Definition loop_card (uid : Uid) : M unit :=
  emit (Serial_print "Card UID: ") ;;
  let shrunk := shrunkUID uid in
  emit (Serial_println_int shrunk) ;;
  (if is_master shrunk then
     inManage <- gets manageMode ;;
     if inManage then
       emit (Serial_println "Master card detected again. Exiting manage mode...") ;;
       set_manageMode false ;;
       digitalWrite RED_LED_PIN LOW
     else
       emit (Serial_println "Master card detected. Entering manage mode...") ;;
       set_manageMode true ;;
       digitalWrite RED_LED_PIN HIGH ;;
       digitalWrite GREEN_LED_PIN HIGH ;;
       digitalWrite RELAY_PIN HIGH ;;
       delay 3000 ;;
       digitalWrite RELAY_PIN LOW ;;
       digitalWrite GREEN_LED_PIN LOW
   else
     inManage <- gets manageMode ;;
     if inManage then
       existingAddress <- gets (fun s => findEEPROMAddress (EEPROM s) shrunk) ;;
       (if negb (existingAddress =? -1) then
          EEPROM_write_stmt existingAddress 0 ;;
          emit (Serial_println "Scanned UID removed from EEPROM.") ;;
          digitalWrite YELLOW_LED_PIN HIGH ;;
          delay 100 ;;
          digitalWrite YELLOW_LED_PIN LOW
        else
          emptyAddress <- gets (fun s => findEmptyEEPROMAddress (EEPROM s)) ;;
          if negb (emptyAddress =? -1) then
            EEPROM_write_stmt emptyAddress shrunk ;;
            emit (Serial_print "New card added to EEPROM at address ") ;;
            emit (Serial_println_int emptyAddress) ;;
            digitalWrite YELLOW_LED_PIN HIGH ;;
            delay 1000 ;;
            digitalWrite YELLOW_LED_PIN LOW
          else
            emit (Serial_println "EEPROM is full. Cannot add more cards.")) ;;
       set_manageMode false ;;
       digitalWrite RED_LED_PIN LOW
     else
       found <- gets (fun s => findEEPROMAddress (EEPROM s) shrunk) ;;
       if negb (found =? -1) then
         emit (Serial_println "Access granted.") ;;
         digitalWrite GREEN_LED_PIN HIGH ;;
         digitalWrite RELAY_PIN HIGH ;;
         delay 3000 ;;
         digitalWrite RELAY_PIN LOW ;;
         digitalWrite GREEN_LED_PIN LOW
       else
         emit (Serial_println "Access denied.") ;;
         digitalWrite RED_LED_PIN HIGH ;;
         delay 2000 ;;
         digitalWrite RED_LED_PIN LOW) ;;
  emit PICC_HaltA ;;
  emit PCD_StopCrypto1.

(** The globals at power-on, on a device whose EEPROM holds [E]:
    [manageMode = false], [activityFlag = false], [lastActivityTime = 0]. *)
Definition power_on (E : list byte) : State :=
  mkState false false 0 E (mkPins LOW LOW LOW LOW) [].

(** ** [Rfid_Master4_V1.ino] *)

Module Sketch.

(** [setup()], lines 20-35: the writes to the pins and the banner. *)
Definition setup : M unit :=
  digitalWrite RELAY_PIN LOW ;;
  digitalWrite GREEN_LED_PIN LOW ;;
  digitalWrite RED_LED_PIN LOW ;;
  digitalWrite YELLOW_LED_PIN LOW ;;
  emit (Serial_println "Scan RFID tag...").

(** One iteration of [loop()].  [card] is [Some uid] when
    [PICC_IsNewCardPresent() && PICC_ReadCardSerial()] holds. *)
Definition loop (card : option Uid) : M unit :=
  match card with
  | Some uid => loop_card uid
  | None => ret tt
  end.

(** Successive iterations of [loop()]. *)
Definition run (cards : list (option Uid)) (s : State) : State :=
  fold_left (fun st card => exec (loop card) st) cards s.

End Sketch.

(** ** The README listing: the same sketch with the inactivity sleep *)

Module Readme.

(** The interrupt handler. *)
Definition wakeUp : M unit := set_activityFlag true.

(** [setup()], lines 133-150 of the README. *)
Definition setup : M unit :=
  digitalWrite RELAY_PIN LOW ;;
  digitalWrite GREEN_LED_PIN LOW ;;
  digitalWrite RED_LED_PIN LOW ;;
  digitalWrite YELLOW_LED_PIN LOW ;;
  emit AttachInterrupt_wakeUp ;;
  emit (Serial_println "Scan RFID tag...").

(** [sleep_cpu()] returns when the wake interrupt has fired, that is after
    [wakeUp] has run. *)
Definition goToSleep : M unit :=
  emit (Serial_println "Going to sleep...") ;;
  emit Set_sleep_mode_PWR_DOWN ;;
  emit Sleep_enable ;;
  emit AttachInterrupt_wakeUp ;;
  emit Sleep_cpu ;;
  wakeUp ;;
  emit Sleep_disable ;;
  emit DetachInterrupt ;;
  emit (Serial_println "Waking up...").

(** [millis() - lastActivityTime >= 1800000], in [unsigned long]. *)
Definition inactive (now last : Z) : bool :=
  1800000 <=? ulong_wrap (now - last).

(** One iteration of [loop()].  [now] is the value [millis()] returns at
    the inactivity test; [card] is [Some (t, uid)] when a card was read,
    with [t] the value [millis()] returns at the refresh of
    [lastActivityTime]. *)
Definition loop (now : Z) (card : option (Z * Uid)) : M unit :=
  last <- gets lastActivityTime ;;
  (if inactive now last then goToSleep else ret tt) ;;
  match card with
  | Some (t, uid) =>
      set_activityFlag true ;;
      set_lastActivityTime t ;;
      loop_card uid
  | None => ret tt
  end.

(** Successive iterations of [loop()]. *)
Definition run (its : list (Z * option (Z * Uid))) (s : State) : State :=
  fold_left (fun st it => exec (loop (fst it) (snd it)) st) its s.

End Readme.

(** ** Notions used to state the properties *)

(** Store exclusivity: no code other than the sentinel occupies two slots. *)
Definition exclusive (E : list byte) : Prop :=
  forall (i j : nat) (b : byte),
    i <> j -> E !! i = Some b -> E !! j = Some b -> b = x00.

(** Every card of a run fits the reader's identifier buffer. *)
Definition cards_ok (cards : list (option Uid)) : Prop :=
  forall uid, In (Some uid) cards -> uid_ok uid.

(** [millis()] read [T] milliseconds after boot: the 32-bit counter. *)
Definition millis (T : Z) : Z := ulong_wrap T.

(** An iteration of the README loop described by the true times (in
    milliseconds since boot) of its clock readings, turned into what the
    sketch reads. *)
Definition at_times (it : Z * option (Z * Uid)) : Z * option (Z * Uid) :=
  (millis (fst it),
   match snd it with
   | Some (T, uid) => Some (millis T, uid)
   | None => None
   end).

(** Cards arrive more often than the threshold: time never runs backwards
    and every inactivity test happens less than 30 minutes after the latest
    refresh of the timestamp ([last], initially the boot time). *)
Fixpoint timely (last : Z) (its : list (Z * option (Z * Uid))) : Prop :=
  match its with
  | [] => True
  | (T, card) :: rest =>
      last <= T /\ T - last < 1800000
      /\ match card with
         | None => timely last rest
         | Some (T', _) => T <= T' /\ timely T' rest
         end
  end.

(** A cell of the store holds the code [c]. *)
Definition stored (E : list byte) (c : Z) : Prop :=
  exists b, In b E /\ byte_val b = c.

(** No cell holds a code that passes the master test. *)
Definition no_master_cell (E : list byte) : Prop :=
  forall b, In b E -> is_master (byte_val b) = false.

(** The outputs between two iterations: relay, green and yellow LED off,
    red LED on exactly in Manage mode. *)
Definition at_rest (s : State) : Prop :=
  relay (pins s) = LOW /\ green_led (pins s) = LOW
  /\ yellow_led (pins s) = LOW
  /\ (red_led (pins s) = HIGH <-> manageMode s = true).

(** Milliseconds spent in [delay()] by a list of actions. *)
Fixpoint total_delay (l : list Action) : Z :=
  match l with
  | [] => 0
  | Delay ms :: rest => ms + total_delay rest
  | _ :: rest => total_delay rest
  end.

(** Every cell holds the sentinel or a credential code, a value in [0, 99]. *)
Definition codes_only (E : list byte) : Prop :=
  forall b, In b E -> byte_val b <= 99.

(** * Properties *)

Local Close Scope prog_scope.

(** ** Machine integers *)

Lemma byte_val_range (b : byte) : 0 <= byte_val b <= 255.
Proof.
  unfold byte_val. pose proof (Byte.to_N_bounded b). lia.
Qed.

Lemma byte_val_to_uint8 (z : Z) : 0 <= z < 256 -> byte_val (to_uint8 z) = z.
Proof.
  intros Hz. unfold to_uint8, byte_val.
  rewrite Z.mod_small by lia.
  destruct (Byte.of_N (Z.to_N z)) as [b|] eqn:Hb.
  - apply Byte.to_of_N in Hb. rewrite Hb. lia.
  - apply Byte.of_N_None_iff in Hb. lia.
Qed.

Lemma byte_val_inj (a b : byte) : byte_val a = byte_val b -> a = b.
Proof.
  unfold byte_val. intros H. apply N2Z.inj in H.
  assert (Some a = Some b) as Hs
    by (rewrite <- (Byte.of_to_N a), <- (Byte.of_to_N b), H; reflexivity).
  congruence.
Qed.

Lemma byte_val_zero (b : byte) : byte_val b = 0 <-> b = x00.
Proof.
  split.
  - intros H. apply byte_val_inj. rewrite H. reflexivity.
  - intros ->. reflexivity.
Qed.

Lemma to_uint8_byte_val (b : byte) : to_uint8 (byte_val b) = b.
Proof.
  apply byte_val_inj. apply byte_val_to_uint8.
  pose proof (byte_val_range b). lia.
Qed.

(** ** The reducer *)

Lemma byte_sum_bounds (r : Uid) : 0 <= byte_sum r <= 255 * Z.of_nat (length r).
Proof.
  induction r as [|b r IH]; cbn [byte_sum fold_right length].
  - lia.
  - fold (byte_sum r). pose proof (byte_val_range b). lia.
Qed.

(** As long as the total stays below [2^15] the [int] accumulator holds the
    exact sum. *)
Lemma uidSum_loop_exact (r : Uid) : forall acc,
  0 <= acc -> acc + 255 * Z.of_nat (length r) <= 32767 ->
  uidSum_loop acc r = acc + byte_sum r.
Proof.
  induction r as [|b r IH]; intros acc Hacc Hfit; cbn [uidSum_loop byte_sum fold_right].
  - lia.
  - fold (byte_sum r). pose proof (byte_val_range b) as Hb.
    cbn [length] in Hfit.
    assert (int_wrap (acc + byte_val b) = acc + byte_val b) as ->.
    { unfold int_wrap. rewrite Z.mod_small; lia. }
    rewrite IH; lia.
Qed.

Lemma uidSum_exact (r : Uid) : uid_ok r -> uidSum r = byte_sum r.
Proof.
  unfold uid_ok, uidSum. intros Hlen.
  rewrite uidSum_loop_exact; lia.
Qed.

Lemma shrunkUID_range (r : Uid) : uid_ok r -> 0 <= shrunkUID r <= 99.
Proof.
  intros Hok. unfold shrunkUID. rewrite (uidSum_exact r Hok).
  pose proof (byte_sum_bounds r) as [Hlo _].
  pose proof (Z.rem_bound_pos (byte_sum r) 100 Hlo ltac:(lia)). lia.
Qed.

(** Whatever the accumulator holds, [% 100] yields a value strictly between
    -100 and 100. *)
Lemma shrunkUID_abs (r : Uid) : -99 <= shrunkUID r <= 99.
Proof.
  unfold shrunkUID.
  pose proof (Z.rem_bound_abs (uidSum r) 100 ltac:(lia)). lia.
Qed.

**Work required**
Over the whole listing above, give the number of lines in which "after" occurs, and no other words.

**Expected answer**
3